| WHAT TO PRODUCE |
Transcribe only the lines between the first line of the records and the line containing "destruct (EndpointPool.ReportError_inv now", inclusive, exactly as written.

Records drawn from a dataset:
-=-=-=-=-

Lemma response_ok q gs s i n ep r b :
  pools_ok q gs s -> sending i s = Some b -> senders s !! i = Some (SRequest n ep) ->
  exists s', respond i n ep b r s = Ret s' /\ pools_ok q gs s' /\ csys s' = csys s /\ where_ s' = where_ s /\
    exists sd, senders s' = <[i := sd]> (senders s) /\ (EndpointPool.success r = true -> sd = SReturned None).
Proof.
  intros Hok (cr & Hcr & Hb)%sending_lookup Hsd. pose proof (ok_eps _ _ _ Hok) as (xs & Hv & Hck).
  destruct (Forall2_lookup_lr _ _ _ _ _ _ (ok_senders _ _ _ Hok) Hcr Hsd) as [_ Hep].
  destruct (EndpointPool.send_stats_correct (eps s) xs ep (Z.of_nat (length b)) r Hv Hep) as (st' & Hst & Hv').
  unfold respond. rewrite Hst, bind_ret. eexists. split; [reflexivity|].
  assert (EndpointPool.inv (EndpointPool.set_stats st' (eps s))) as Hp by (by exists xs).
  assert (forall sd, sender_ok (dom (EndpointPool.mem (eps s))) cr sd -> extra sd cr = [] ->
    pools_ok q gs (set_sender i sd (set_eps (EndpointPool.set_stats st' (eps s)) s))) as Hset.
  { intros sd H1 H2. unfold set_eps, set_sender. simpl. rewrite <- (app_nil_r (accepted s)).
    apply (sender_step q gs s i cr (SRequest n ep)); try (done || by eexists). }
  destruct (EndpointPool.success r) eqn:Es; [|destruct (EndpointPool.nonRetryable r)].
  - split; [|split; [done|split; [done|by eexists]]]. unfold accept, set_eps, set_sender. simpl.
    apply (sender_step q gs s i cr (SRequest n ep)); try (done || by eexists); [simpl; by rewrite Hb|by apply Forall_singleton].
  - split; [|split; [done|split; [done|by eexists]]]. apply Hset; [by eexists|done].
  - split; [|split; [done|split; [done|by eexists]]]. apply Hset; [by eexists|done].
Qed.

Lemma report_ok q gs s i n ep now :
  pools_ok q gs s -> senders s !! i = Some (SReport n ep) ->
  exists p, EndpointPool.ReportError now ep (eps s) = Ret p /\ pools_ok q gs (set_eps p (set_sender i (SNext (S n)) s)).
Proof.
  intros Hok Hsd. destruct (Forall2_lookup_r _ _ _ _ _ (ok_senders _ _ _ Hok) Hsd) as (cr & Hcr & Hts & Hep).
  destruct (EndpointPool.ReportError_inv now ep (eps s) (ok_eps _ _ _ Hok) Hep) as (p & Hr & Hp & Hdom).
  exists p. split; [done|]. unfold set_eps, set_sender. simpl. rewrite <- (app_nil_r (accepted s)).
  apply (sender_step q gs s i cr (SReport n ep)); try done; [by eapply EndpointPool.ReportError_flag|by right].
Qed.

(** A loop that has not ended holds back the shutdown of the endpoints. *)
Lemma running_stage s i c ph : stage_ok s -> Compressor.comps (csys s) !! i = Some (c, ph) -> ph <> Ended ->
  where_ s = Running \/ where_ s = StopCompressors.
Proof.
  intros Hs Hcr Hph. assert (~ all_ended s) as Hn.
  { intros Hall. unfold all_ended in Hall. rewrite Forall_lookup in Hall. by specialize (Hall _ _ Hcr). }
  unfold stage_ok in Hs. destruct (where_ s); tauto.
Qed.

(** A step of one loop. *)
Lemma loop_step q gs s cs i cr0 cr sd0 sd g0 g :
  pools_ok q gs s -> Compressor.comps (csys s) !! i = Some cr0 -> cr0.2 <> Ended -> senders s !! i = Some sd0 -> gs !! i = Some g0 ->
  sys_ok q (<[i := g]> gs) cs -> Compressor.comps cs = <[i := cr]> (Compressor.comps (csys s)) ->
  Compressor.queueClosed (Compressor.pool cs) = Compressor.queueClosed (Compressor.pool (csys s)) ->
  Compressor.state (Compressor.pool cs) = Compressor.state (Compressor.pool (csys s)) ->
  sender_ok (dom (EndpointPool.mem (eps s))) cr sd ->
  Permutation (delivered g.2 ++ extra sd cr) (delivered g0.2 ++ extra sd0 cr0) ->
  pools_ok q (<[i := g]> gs) (mkPools cs (<[i := sd]> (senders s)) (eps s) (where_ s) (accepted s)).
Proof.
  intros Hok Hcr Hph Hsd Hg HS' Hcomps Hcl Hstate Hnew Hperm. destruct (loops_length _ _ _ Hok) as [Hl1 Hl2].
  pose proof (lookup_lt_Some _ _ _ Hg) as Hi. destruct cr0 as [c0 ph0].
  pose proof (running_stage s i c0 ph0 (ok_stage _ _ _ Hok) Hcr Hph) as Hst.
  destruct Hok as [HS Hsz He Hse Ha Hk Hstage Hsome]. split; simpl; try done.
  - rewrite Hcomps. by apply Forall2_insert.
  - rewrite Ha. pose proof (claims_update gs (<[i := g]> gs) s
      (mkPools cs (<[i := sd]> (senders s)) (eps s) (where_ s) (accepted s)) i [] [] Hi (length_insert _ _ _)) as H.
    rewrite !app_nil_r in H. symmetry. apply H.
    + intros j Hj. simpl. by rewrite Hcomps, !list_lookup_insert_ne.
    + unfold claim. simpl. rewrite Hg, Hcr, Hsd, Hcomps, !list_lookup_insert_eq by lia. done.
  - unfold stage_ok in *. simpl. rewrite Hcl, Hstate. by destruct Hst as [E|E]; rewrite E in Hstage |- *.
  - rewrite Hcomps. intros Hn. apply (f_equal length) in Hn. rewrite length_insert in Hn. by destruct (Compressor.comps (csys s)).
Qed.

Lemma waiting_sender q gs s i c sd : pools_ok q gs s -> Compressor.comps (csys s) !! i = Some (c, Waiting) ->
  senders s !! i = Some sd -> sd = SNext 1.
Proof.
  intros Hok Hcr Hsd. pose proof (Forall2_lookup_lr _ _ _ _ _ _ (ok_senders _ _ _ Hok) Hcr Hsd) as Hs.
  unfold sender_ok, to_send in Hs. simpl in Hs. destruct sd; [destruct Hs as [->|[? ?]]; [done|done]|..]; destruct Hs as [? ?]; done.
Qed.
(* ===== verification/NetDevMetrics.v ===== *)
(** The metrics generator for /proc/net/dev (src/lsvmi/proc_net_dev_metrics.go):
    dual storage of the parsed statistics, deltas and rates with the
    skip-zero-after-zero rule and periodic full cycles, presence of the devices.

    Go iterates over maps in an arbitrary order: the orders are arguments.  The
    output is the list of the lines written to the buffer. *)

From Stdlib Require Import ZArith Lia.
From Stdlib Require Import Floats.SpecFloat.
From stdpp Require Import base tactics numbers strings gmap list.
From S2P Require Import Prelude Scan GoTime GoFloat MetricsCommon NetDev.
Import MetricsCommon.

Module NetDevMetrics.

Definition PROC_NET_DEV_METRICS_ID : bytes := bs "proc_net_dev_metrics".
Definition PROC_NET_DEV_PRESENCE_METRIC : bytes := bs "proc_net_dev_present".
Definition PROC_NET_DEV_LABEL_NAME : bytes := bs "dev".
Definition PROC_NET_DEV_INTERVAL_METRIC : bytes := bs "proc_net_dev_metrics_delta_sec".

(** The metric of each counter, by index. *)
Definition procNetDevIndexDeltaMetricNameMap : list bytes := [
  bs "proc_net_dev_rx_kbps";
  bs "proc_net_dev_rx_pkts_delta";
  bs "proc_net_dev_rx_errs_delta";
  bs "proc_net_dev_rx_drop_delta";
  bs "proc_net_dev_rx_fifo_delta";
  bs "proc_net_dev_rx_frame_delta";
  bs "proc_net_dev_rx_compressed_delta";
  bs "proc_net_dev_rx_mcast_delta";
  bs "proc_net_dev_tx_kbps";
  bs "proc_net_dev_tx_pkts_delta";
  bs "proc_net_dev_tx_errs_delta";
  bs "proc_net_dev_tx_drop_delta";
  bs "proc_net_dev_tx_fifo_delta";
  bs "proc_net_dev_tx_colls_delta";
  bs "proc_net_dev_tx_carrier_delta";
  bs "proc_net_dev_tx_compressed_delta"].

(** The rates: factor and precision. *)
Definition procNetDevIndexRate (index : nat) : option (spec_float * nat) :=
  if (index =? 0) || (index =? 8) then Some (f64_div (f64_of_int 8) (f64_of_int 1000), 1) else None.

Record ProcNetDevInfo := mkInfo {
  deltaMetrics : list bytes;
  presentMetric : bytes;
  cycleNum : Z;
  zeroDelta : list bool
}.

Record ProcNetDevMetrics := mkMetrics {
  fullMetricsFactor : Z;
  procNetDev : list (option NetDev.NetDev);
  procNetDevTs : list Time;
  currIndex : nat;
  devInfoMap : gmap bytes ProcNetDevInfo;
  intervalMetric : option bytes;
  totalMetricsCount : Z
}.

Definition NewProcNetDevMetrics (fullMetricsFactor : Z) : ProcNetDevMetrics :=
  mkMetrics fullMetricsFactor [None; None] [zeroTime; zeroTime] 0 ∅ None 0.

-=-=-=-=-

| WRITTEN RESPONSE |
Lemma response_ok q gs s i n ep r b :
  pools_ok q gs s -> sending i s = Some b -> senders s !! i = Some (SRequest n ep) ->
  exists s', respond i n ep b r s = Ret s' /\ pools_ok q gs s' /\ csys s' = csys s /\ where_ s' = where_ s /\
    exists sd, senders s' = <[i := sd]> (senders s) /\ (EndpointPool.success r = true -> sd = SReturned None).
Proof.
  intros Hok (cr & Hcr & Hb)%sending_lookup Hsd. pose proof (ok_eps _ _ _ Hok) as (xs & Hv & Hck).
  destruct (Forall2_lookup_lr _ _ _ _ _ _ (ok_senders _ _ _ Hok) Hcr Hsd) as [_ Hep].
  destruct (EndpointPool.send_stats_correct (eps s) xs ep (Z.of_nat (length b)) r Hv Hep) as (st' & Hst & Hv').
  unfold respond. rewrite Hst, bind_ret. eexists. split; [reflexivity|].
  assert (EndpointPool.inv (EndpointPool.set_stats st' (eps s))) as Hp by (by exists xs).
  assert (forall sd, sender_ok (dom (EndpointPool.mem (eps s))) cr sd -> extra sd cr = [] ->
    pools_ok q gs (set_sender i sd (set_eps (EndpointPool.set_stats st' (eps s)) s))) as Hset.
  { intros sd H1 H2. unfold set_eps, set_sender. simpl. rewrite <- (app_nil_r (accepted s)).
    apply (sender_step q gs s i cr (SRequest n ep)); try (done || by eexists). }
  destruct (EndpointPool.success r) eqn:Es; [|destruct (EndpointPool.nonRetryable r)].
  - split; [|split; [done|split; [done|by eexists]]]. unfold accept, set_eps, set_sender. simpl.
    apply (sender_step q gs s i cr (SRequest n ep)); try (done || by eexists); [simpl; by rewrite Hb|by apply Forall_singleton].
  - split; [|split; [done|split; [done|by eexists]]]. apply Hset; [by eexists|done].
  - split; [|split; [done|split; [done|by eexists]]]. apply Hset; [by eexists|done].
Qed.

Lemma report_ok q gs s i n ep now :
  pools_ok q gs s -> senders s !! i = Some (SReport n ep) ->
  exists p, EndpointPool.ReportError now ep (eps s) = Ret p /\ pools_ok q gs (set_eps p (set_sender i (SNext (S n)) s)).
Proof.
  intros Hok Hsd. destruct (Forall2_lookup_r _ _ _ _ _ (ok_senders _ _ _ Hok) Hsd) as (cr & Hcr & Hts & Hep).
  destruct (EndpointPool.ReportError_inv now ep (eps s) (ok_eps _ _ _ Hok) Hep) as (p & Hr & Hp & Hdom).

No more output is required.